5 Most Common Retirement Investing Mistakes

When it comes to investing, we often tend to make mistakes. People are most likely to start investing in their 20s and due to various reasons, it doesn’t promise great returns. Here are 5 most common mistakes that people make while investing for their retirement.

1. Not saving enough

The first step is to figure out the amount that needs to be contributed and most of the people don’t end up contributing enough. The average contribution rate of the annual salary is 6% and goes up to 9%. The best solution is to start saving at a very early age (say early 20s) with a 6% contribution every month. Over the years, you can gradually increase the per month contribution

2. Aimlessly Investing

A lot of people often take a big risk by investing blindly in sectors which are going up. It is very risky to invest without proper planning and research. People tend to invest a large amount when the market is good without proper planning and when the market goes down, they aren’t able to get the money back. One has to have a proper plan and need to do research before investing. Once you know where you need to be, you can accordingly focus on the options that will help you achieve your aim.
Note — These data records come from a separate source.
(** C3: complete mediation: a call is allowed only if its tool does not resolve
    approvals, MCP is enabled for the connection, the connection is not
    read-only or the call does not mutate, the client is trusted, and either a
    policy allows the call outright or it needs approval and the gate answered
    that an approval was consumed for it (named in the answer) or that it is a
    queue tool. *)
Theorem allowed_call_is_authorized tc eng request gate ts w svc g w' svc' g' o :
  authorize_request_with_approval tc eng request gate ts (w, (svc, g)) = ((w', (svc', g')), Ok o) ->
  allowed o = true ->
  cleared tc request /\
  (evaluate eng (policy_request request) = Ok Allow /\ approved_execution_id o = None \/
   evaluate eng (policy_request request) = Ok RequireApproval /\
   exists resolve w2 res, gate = Some resolve /\
     resolve request ((cid_run request w).1, g) = ((w2, g'), Ok res) /\
     ((exists pid, res = Granted pid /\ approved_execution_id o = Some pid) \/
      res = Exempt /\ approved_execution_id o = None)).
Proof. apply authorized_allowed. Qed.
3. Not knowing all the Options

Everyone plans to invest for their retirement but very few people are aware of all the options that one can invest in. Everyone blindly follows the trend of investing in stocks and not being aware of the other options present in market. One of the options is investing real estate, which can also yield great returns.

4. Not Diversifying

It is very important to diversify your investment and not to put all your money in one stock. People usually invest in four to five different sectors in order to lessen the risk. This helps in balancing the returns.

5. If in doubt, don’t invest

Understanding the best investing option isn’t difficult but one should be aware of the pros and cons of it. One needs to know the the companies they invest in really well before investing. If you can’t understand the trends, or which stocks to invest in, the best way to start is to invest in low risk products.